Jeremy Knowles Award 2011 Winner
Awarded for his work on determining the structure and function of human oxygenases of chemical and biomedical importance.
About the Winner
Following doctoral research on new types of antibiotic and characterising the enzymes involved in the biosynthesis of the clinically important cephalosporin antibiotics (under the supervision of Jack E. Baldwin) Chris Schofield has established a research career focused on developing a chemical understanding of biological systems of medicinal importance. Much of his research has concerned mechanistic and structural studies on enzymes that are potential targets for medicinal chemistry or are involved in the biosynthesis of medicinally important compounds such as antibiotics.

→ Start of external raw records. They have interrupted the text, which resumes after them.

(** * svg-anim-demo: layer compiler, state store, reconciliation, runtime service

    A shallow embedding of the Python sources under [svg_anim_demo/] and the
    properties of their specification.

    Conventions of the embedding.
    - A Python [dict] used as a map is a [gmap]; the items of a dict that are
      iterated in insertion order ([props.items()], [dom_layers.items()]) are
      an association list.
    - A Python [float] is a binary64 [float] of the kernel, with the IEEE 754
      operations Python computes with; an [int] payload is the [float] of the
      same value, so [int] and [float] payloads are both [VNum].
    - [str] is [string]; a character is one [ascii].
    - A method that mutates [self] is a computation in a state-and-exception
      monad [M St A]: the state stays as the raising call left it, as in
      Python.  [_iso_now()] reads the wall clock: the clock is a tick counter
      [clk] and [iso_of t] is the text read at tick [t].
    - [deepcopy] is the identity on immutable values. *)

From Stdlib Require Import Floats Ascii.
From stdpp Require Import gmap strings list fin_maps numbers pretty.

Set Warnings "-register-all,-inexact-float".
Local Open Scope string_scope.
Local Open Scope list_scope.

(** ** Python values *)

Inductive value : Type :=
  | VNone
  | VBool (b : bool)
  | VNum (f : float)
  | VStr (s : string)
  | VObj (fields : list (string * value)).

Inductive exn : Type :=
  | KeyError (key : string)
  | ValueError (msg : string)
  | TypeError
  | RecursionError
  | PermissionError (msg : string)
  | RuntimeError (msg : string)
  | ParseError.

Inductive result (A : Type) : Type :=
  | Ok (a : A)
  | Raise (e : exn).
Arguments Ok {A} a.
Arguments Raise {A} e.

(** What a call returned, when it returned. *)
Definition res_value {A : Type} (r : result A) : option A :=
  match r with Ok a => Some a | Raise _ => None end.

(** [min(a, b)] and [max(a, b)] of Python return the first argument unless
    the second one is strictly better. *)
Definition py_min (a b : float) : float := if PrimFloat.ltb b a then b else a.
Definition py_max (a b : float) : float := if PrimFloat.ltb a b then b else a.

(** [bool(v)] *)
Definition truthy (v : value) : bool :=
  match v with
  | VNone => false
  | VBool b => b
  | VNum f => negb (PrimFloat.eqb f 0)
  | VStr s => negb (bool_decide (s = ""))
  | VObj [] => false
  | VObj (_ :: _) => true
  end.

(** [isinstance(v, (int, float))]: [bool] is a subclass of [int]. *)
Definition as_number (v : value) : option float :=
  match v with
  | VNum f => Some f
  | VBool b => Some (if b then 1%float else 0%float)
  | _ => None
  end.

Fixpoint assoc {A : Type} (k : string) (l : list (string * A)) : option A :=
  match l with
  | [] => None
  | (k', v) :: rest => if bool_decide (k' = k) then Some v else assoc k rest
  end.

(** [l.pop()]: the last element and the list without it. *)
Fixpoint pop {A : Type} (l : list A) : option (list A * A) :=
  match l with
  | [] => None
  | x :: rest =>
      match pop rest with
      | None => Some ([], x)
      | Some (rest', y) => Some (x :: rest', y)
      end
  end.

(** [a == b]: numbers by value, strings by content, dicts key by key. *)
Fixpoint py_eqb (a b : value) : bool :=
  match a, b with
  | VNone, VNone => true
  | VStr s, VStr s' => bool_decide (s = s')
  | VObj l, VObj l' =>
      bool_decide (length l = length l') &&
      (fix all (items : list (string * value)) : bool :=
         match items with
         | [] => true
         | (k, v) :: rest =>
             match assoc k l' with
             | Some w => py_eqb v w
             | None => false
             end && all rest
         end) l
  | _, _ =>
      match as_number a, as_number b with
      | Some x, Some y => PrimFloat.eqb x y
      | _, _ => false
      end
  end.

(** ** The state-and-exception monad *)

Record Run (St A : Type) : Type := mkRun { res : result A; st : St; clk : nat }.
Arguments mkRun {St A} res st clk.
Arguments res {St A} r.
Arguments st {St A} r.
Arguments clk {St A} r.

Definition M (St A : Type) : Type := St -> nat -> Run St A.

Definition ret {St A} (a : A) : M St A := fun s t => mkRun (Ok a) s t.
Definition raise {St A} (e : exn) : M St A := fun s t => mkRun (Raise e) s t.
Definition bind {St A B} (m : M St A) (f : A -> M St B) : M St B :=
  fun s t =>
    let r := m s t in
    match res r with
    | Ok a => f a (st r) (clk r)
    | Raise e => mkRun (Raise e) (st r) (clk r)
    end.
Definition get {St} : M St St := fun s t => mkRun (Ok s) s t.
Definition put {St} (s' : St) : M St unit := fun _ t => mkRun (Ok tt) s' t.
Definition modify {St} (f : St -> St) : M St unit := fun s t => mkRun (Ok tt) (f s) t.
Definition lift_result {St A} (r : result A) : M St A := fun s t => mkRun r s t.

Notation "x <- m ;; k" := (bind m (fun x => k))
  (at level 100, m at next level, right associativity).
Notation "m ;;; k" := (bind m (fun _ => k))
  (at level 100, right associativity).

Fixpoint for_each {St A} (l : list A) (body : A -> M St unit) : M St unit :=
  match l with
  | [] => ret tt
  | a :: rest => body a ;;; for_each rest body
  end.

(** [n] consecutive calls of [m], with what each returned. *)
Fixpoint times {St A} (n : nat) (m : M St A) : M St (list A) :=
  match n with
  | O => ret []
  | S k => a <- m ;; rest <- times k m ;; ret (a :: rest)
  end.

(** ** What the embedding takes from the Python runtime *)

Class PyRuntime : Type := {
  iso_of : nat -> string;                 (* the clock text read at a tick *)
  float_of_str : string -> option float;     (* [float(s)] for a [str], [None]: ValueError *)
  repr : value -> string;                 (* [str(v)] for a value that is not a [str] *)
  recursion_limit : nat;                  (* the interpreter's frame budget *)
}.

Section StateStoreModel.
Context {rt : PyRuntime}.

(** [_iso_now()] *)
Definition _iso_now {St} : M St string := fun s t => mkRun (Ok (iso_of t)) s (S t).

(** [float(v)] *)
Definition py_float (v : value) : result float :=
  match v with
  | VNum f => Ok f
  | VBool b => Ok (if b then 1%float else 0%float)
  | VStr s =>
      match float_of_str s with
      | Some q => Ok q
      | None => Raise (ValueError "could not convert string to float")
      end
  | VNone | VObj _ => Raise TypeError
  end.

(** [str(v)] *)
Definition py_str (v : value) : string :=
  match v with
  | VStr s => s
  | _ => repr v
  end.

(** ** runtime/state_store.py *)

Definition TRACKED_FIELDS : list string :=
  ["x"; "y"; "scale"; "rotation"; "opacity"; "visible"; "origin"; "status";
   "lastUpdate"; "z"].

(** [ADDITIVE_FIELDS] is a Python set; the order below is the one the loop of
    [_propagate_group_delta] is unrolled in.  The four updates are
    independent, so the order shows only in which of them are done when
    [float] raises in the middle. *)
Definition ADDITIVE_FIELDS : list string := ["x"; "y"; "rotation"; "z"].

Definition _clamp_opacity (v : float) : float := py_max 0 (py_min 1 v).

(** The dict [_default_layer_state] builds, given what [_iso_now()] read. *)
Definition default_state (default_origin : value) (now : string) : gmap string value :=
  list_to_map
    [("x", VNum 0); ("y", VNum 0); ("scale", VNum 1); ("rotation", VNum 0);
     ("opacity", VNum 1); ("visible", VBool true);
     ("origin", if truthy default_origin then default_origin else VNone);
     ("status", VStr "idle"); ("lastUpdate", VStr now); ("z", VNum 0)].

Definition _default_layer_state {St} (default_origin : value) : M St (gmap string value) :=
  now <- _iso_now ;;
  ret (default_state default_origin now).

Record StateStore : Type := mkStore {
  layer_tree : gmap string (list string);
  current : gmap string (gmap string value);
  history : list (gmap string (gmap string value));
  future : list (gmap string (gmap string value));
}.

Definition set_current (c : gmap string (gmap string value)) (s : StateStore) : StateStore :=
  mkStore (layer_tree s) c (history s) (future s).
Definition set_layer_tree (lt : gmap string (list string)) (s : StateStore) : StateStore :=
  mkStore lt (current s) (history s) (future s).

(** [self.current[layer_id]] *)
Definition current_at (layer_id : string) : M StateStore (gmap string value) :=
  s <- get ;;
  match current s !! layer_id with
  | Some state => ret state
  | None => raise (KeyError layer_id)
  end.

Definition get_layer_tree (layer_id : string) : M StateStore (list string) :=
  s <- get ;; ret (default [] (layer_tree s !! layer_id)).

Definition _ensure_layer (layer_id : string) : M StateStore unit :=
  s <- get ;;
  (if bool_decide (is_Some (current s !! layer_id)) then ret tt
   else
     state <- _default_layer_state VNone ;;
     modify (fun s => set_current (<[layer_id := state]> (current s)) s)) ;;;
  s <- get ;;
  if bool_decide (is_Some (layer_tree s !! layer_id)) then ret tt
  else modify (fun s => set_layer_tree (<[layer_id := []]> (layer_tree s)) s).

Definition get_layer_state (layer_id : string) : M StateStore (gmap string value) :=
  _ensure_layer layer_id ;;;
  current_at layer_id.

The group has developed internationally recognised expertise in the area of non-haem oxygenases and in particular the 2-oxoglutarate (2OG) dependent enzymes. These enzymes are of physiological and medicinal importance and of intrinsic interest from a chemical perspective as they catalyse reactions, e.g. hydroxylation of an unactivated C-H bond, that are not presently accessible to synthetic chemistry. The group has carried out extensive mechanistic, inhibition, and functional studies, utilising a range of techniques including synthetic chemistry, biophysical and kinetic analyses.
A current focus is functional assignments of human oxygenases and the identification of new therapeutic targets. Studies on the role of oxygenases in metabolism have led to insights into genetic diseases and the assignment of the fat mass and obesity associated protein as a nucleic demethylase. This work placed the group in an excellent technical position to examine the possibility that 2OG oxygenases are involved in sensing roles in humans. Working with Peter Ratcliffe, a set of 2OG oxygenases that catalyse hypoxia inducible factor (HIF) prolyl hydroxylation were identified. Extensive structural and mechanistic studies on these enzymes have been carried out with highlights including the first crystal structures for human 2OG oxygenases including the most important enzyme in human oxygen sensing (PHD2).
This work has helped to create a platform for the molecular analysis of hypoxia responses - an activity that is now being pursued in academic laboratories worldwide. The work has also enabled major pharmaceutical companies to establish programmes aimed at modulating HIF hydroxylase activity for therapeutic benefit.